悪悦の大遺跡①
本日の投稿。
「うわぁ…此処が遺跡の中…」
「此処からは一層気を引き締めておくんだよ」
マナリア君と引率の生徒等を挟む様に、僕とイヴァンズ准教授が遺跡の中を進む。
「君達、〝魔力探知〟は怠らない様に…無論視認での警戒も並行しておきなさい」
「ポイントは〝微量の魔力〟を常に周囲に展開させるんだ…例え気の所為だと思っても気掛かりなら皆へ伝達、臆病な位が丁度良い」
「「「は、はい…!」」」
僕がそう言い後方から他のグループの様子を確認していると…不意にマナリア君が僕の横に並び、小声で問う。

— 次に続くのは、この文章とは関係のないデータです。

Lemma promoted_chain p p' P a t ts : chained mode p P -> in_turn p a (t :: ts) -> good (txs_store p) t -> keeps p p' ->
  pendingNonces p' = txNoncer.set a (u64 (nonce p t + 1)) (pendingNonces p) -> (forall x, x ∈ txs_at P a -> nonce p x <> nonce p t) -> ascending (V := txs_store p) (txs_at P a) ->
  chained mode p' (<[a := sl_insert (V := txs_store p) t (txs_at P a)]> P) /\ in_turn p' a ts.
Proof.
  intros Hc Ht Hg K En Hd Hs. pose proof (wf_nonce _ (g_wf _ _ Hg)) as Hn0. unfold Tx.Nonce, view in Hn0. pose proof (g_nonce _ _ Hg) as Hn1.
  assert (Eu : u64 (nonce p t + 1) = nonce p t + 1) by (apply u64_small; lia). rewrite Eu in En. split.
  - unfold chained, in_turn in *. destruct mode as [exact|]; [|done]. destruct Hc as [H1 H2]. destruct (Ht ltac:(done)) as [[E _] Hge]. inversion Hge as [|? ? Hs' _]; subst.
    rewrite En, (kp_state _ _ K). split; [done|]. intros a'. rewrite next_nonce_set, (nonces_sim p p'), txs_at_insert by done. case_decide as Ea; [subst a'|apply H2].
    rewrite E. eapply chain_at_push; [apply H2|by rewrite <- E| |].
    + rewrite elem_of_nonces. intros (x & Hx & Ex). apply (Hd x Hx). by rewrite E.
    + intros m. rewrite !elem_of_nonces. setoid_rewrite (elem_of_sl_insert (V := txs_store p)); [|done]. split.
      * intros (x & [->|[Hx _]] & <-); [by left|right; by exists x].
      * intros [->|(x & Hx & <-)]; [exists t; split; [by left|done]|]. exists x. split; [|done]. right. split; [done|]. by apply Hd.
  - intros Hm. destruct (Ht Hm) as [[E Hf] Hge]. inversion Hge as [|? ? Hs' Hge']; subst. rewrite En, next_nonce_set, decide_True, E, (kp_state _ _ K) by done. split.
    + eapply follows_sim; [apply (kp_sim _ _ K)|done].
    + eapply list.Forall_impl; [exact Hge'|]. cbn. intros x. by rewrite (keeps_nonce p p').
Qed.

Lemma promote_ready_ends a ts : forall promoted p P Q X, pool_ok p P Q X -> loose p P Q X a ts -> lean P -> chained mode p P -> in_turn p a ts ->
  ends (promote_ready iter Hash Now config a (Some <$> ts) promoted) p (fun r p' => keeps p p' /\ r = promoted ++ ts /\
    next_nonce (pendingNonces p') a = next_after (txs_store p) (next_nonce (pendingNonces p) a) ts /\
    (forall a', a' <> a -> next_nonce (pendingNonces p') a' = next_nonce (pendingNonces p) a') /\ exists P', pool_ok p' P' Q X /\ full P' Q X /\ lean P' /\ chained mode p' P').
Proof.
  induction ts as [|t ts IH]; intros promoted p P Q X H Hl HP Hc Ht; cbn [promote_ready fmap list_fmap].
  { go. split; [done|]. rewrite app_nil_r. split_and!; [done|done|done|]. exists P. split_and!; [done| |done|done]. intros t. rewrite (ls_known _ _ _ _ _ _ Hl t), elem_of_nil. tauto. }
  assert (Ht0 : t ∈ t :: ts) by (apply list.elem_of_cons; by left). assert (Hts0 : forall x : Ptr, x ∈ ts -> x ∈ t :: ts) by (intros x Hx; apply list.elem_of_cons; by right).
  destruct (ls_good _ _ _ _ _ _ Hl t Ht0) as [Hg Ea]. go. eapply ends_must; [done|]. go.
  pose proof (reps_sorted _ _ _ _ a (pk_pending _ _ _ _ _ H)) as Hs.
  call (apply (promoteTx_ends iter Hash Now config a t p P Q X); [done|done|done| |]); [intros x; by apply Hl|intros x; by apply Hl|].
  intros b p1 (-> & K1 & E1 & H1). pose proof (ls_pending _ _ _ _ _ _ Hl t) as Hd.
  destruct (promoted_chain p p1 P a t ts Hc Ht Hg K1 E1 (fun x => Hd x Ht0) Hs) as [Hc1 Ht1].
  call (apply (IH (promoted ++ [t]) p1 _ Q X H1); [|by apply lean_insert; [|apply sl_insert_not_nil]|done|done]).
  - destruct (loose_keeps _ _ _ _ _ _ _ K1 Hl) as [L1 L2 L3 L4 L5]. cbn in L3. apply list.NoDup_cons in L3 as [L3 L3'].
    assert (Hin : forall x, x ∈ sl_insert (V := txs_store p) t (txs_at P a) <-> x = t \/ x ∈ txs_at P a).
    { intros x. rewrite elem_of_sl_insert by done. split; [tauto|]. intros [->|Hx]; [by left|right]. split; [done|]. by apply Hd. }
    split; [|intros x Hx; by apply L2, Hts0|done| |intros x y Hx Hy; by apply L5; [apply Hts0|]].
    + intros x. rewrite L1, list.elem_of_cons. split.
      * intros [[->|Hx]|(a' & [Hx|Hx])]; [right; exists a; left; rewrite txs_at_insert, decide_True by done; apply Hin; by left|by left| |right; exists a'; by right].
        right. exists a'. left. rewrite txs_at_insert. case_decide as E; [subst; apply Hin; by right|done].
      * intros [Hx|(a' & [Hx|Hx])]; [tauto| |right; exists a'; by right]. rewrite txs_at_insert in Hx. case_decide as E; [subst|right; exists a'; by left].
        apply Hin in Hx as [->|Hx]; [tauto|right; exists a'; by left].
    + intros x y Hx Hy. rewrite txs_at_insert, decide_True in Hy by done. apply Hin in Hy as [->|Hy]; [|by apply L4; [apply Hts0|]].
      intros E. apply L3. rewrite E. by apply (list_elem_of_fmap_2 (fun x => nonce p1 x)).
  - intros r p2 (K2 & -> & En & Eo & P2 & H2 & Hf2 & HP2 & Hc2). split; [by etransitivity|]. rewrite <- app_assoc. split_and!; [done| | |by exists P2].
    2: { intros a' Hne. by rewrite Eo, E1, next_nonce_set, decide_False. }
    rewrite En, E1, next_nonce_set, decide_True, (next_after_sim (txs_store p)) by (done || apply K1). pose proof (wf_nonce _ (g_wf _ _ Hg)) as Hn0.
    unfold Tx.Nonce, view in Hn0. pose proof (g_nonce _ _ Hg). by rewrite u64_small by lia.
Qed.

(** ** An account *)

(** What can be executed is a prefix of the queue; in a chain it starts with the next
    nonce. *)
Lemma ready_in_turn p P Q X a ts : pool_ok p P (<[a := ts]> Q) X -> chained mode p P -> Forall (fun t => GetNonce (currentState p) a <= nonce p t) ts ->
  in_turn p a (ready_of (V := txs_store p) (next_nonce (pendingNonces p) a) ts).1.
Proof.
  intros H Hc Hge. set (r := ready_of _ _). set (next := next_nonce (pendingNonces p) a) in *. assert (Hat : txs_at (<[a := ts]> Q) a = ts) by (by rewrite txs_at_insert, decide_True).
  assert (Happ : r.1 ++ r.2 = ts) by apply ready_of_app.
  assert (Hge1 : Forall (fun t => GetNonce (currentState p) a <= nonce p t) r.1) by (rewrite <- Happ in Hge; by apply Forall_app in Hge as [? _]).
  assert (Hnext : mode <> None -> match ts with [] => True | t :: _ => next <= nonce p t end).
  { intros Hm. destruct ts as [|t ts]; [done|]. unfold chained in Hc. destruct mode as [exact|]; [|done]. destruct Hc as [_ Hc]. eapply chain_at_next; [apply Hc| |].
    - inversion Hge; subst. done.
    - rewrite elem_of_nonces. intros (x & Hx & Ex). eapply (pk_disjoint _ _ _ _ _ H a x t); [done| |done]. rewrite Hat. apply list.elem_of_cons. by left. }
  intros Hm. split; [|done]. fold next. specialize (Hnext Hm). unfold r, ready_of. destruct ts as [|t ts]; [done|].
  destruct (Z.ltb_spec next (Tx.Nonce (V := txs_store p) t)) as [?|Hle]; [done|]. replace next with (Tx.Nonce (V := txs_store p) t); [apply (consecutive_follows (txs_store p))|].
  unfold Tx.Nonce, view in *. lia.
Qed.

「あの…レインさん、アリエルさんは何処に行ったんですか?」
「ん?…あぁ、彼女にはほんの少し〝此方の仕事〟を任せているんだ…数時間もすれば帰ってくる安心して遺跡での動きを学ぶんだ…」
そんな彼女へそう返しつつ、僕は軽く〝魔力通信〟でイヴァンズ准教授に合図を送る…。
「……〝―〟」
するとイヴァンズ准教授は僕へ小さく返答し…僕達は徐々に遺跡の深部へと進んで行く……その時。
――カリッ……!――
「ッ――待って下さい、今何か魔力探知に!」
一人の生徒がそう言ったその瞬間、我々の背後から真っ黒で痩せ衰えた〝獣〟が飛び出し、僕達に牙を剥く。
「ッ――〝防郭〟」
しかし、その牙が僕の身体へ食い込む直前に魔力の障壁が行く手を阻む。
――カチャンッ、ダダダンッ!――
そして、間髪入れずに放たれた弾丸は真っ暗な影に同化した魔物の頭を撃ち抜き、ソレを物言わぬ骸へ変えると、辺りに静寂が満ちる。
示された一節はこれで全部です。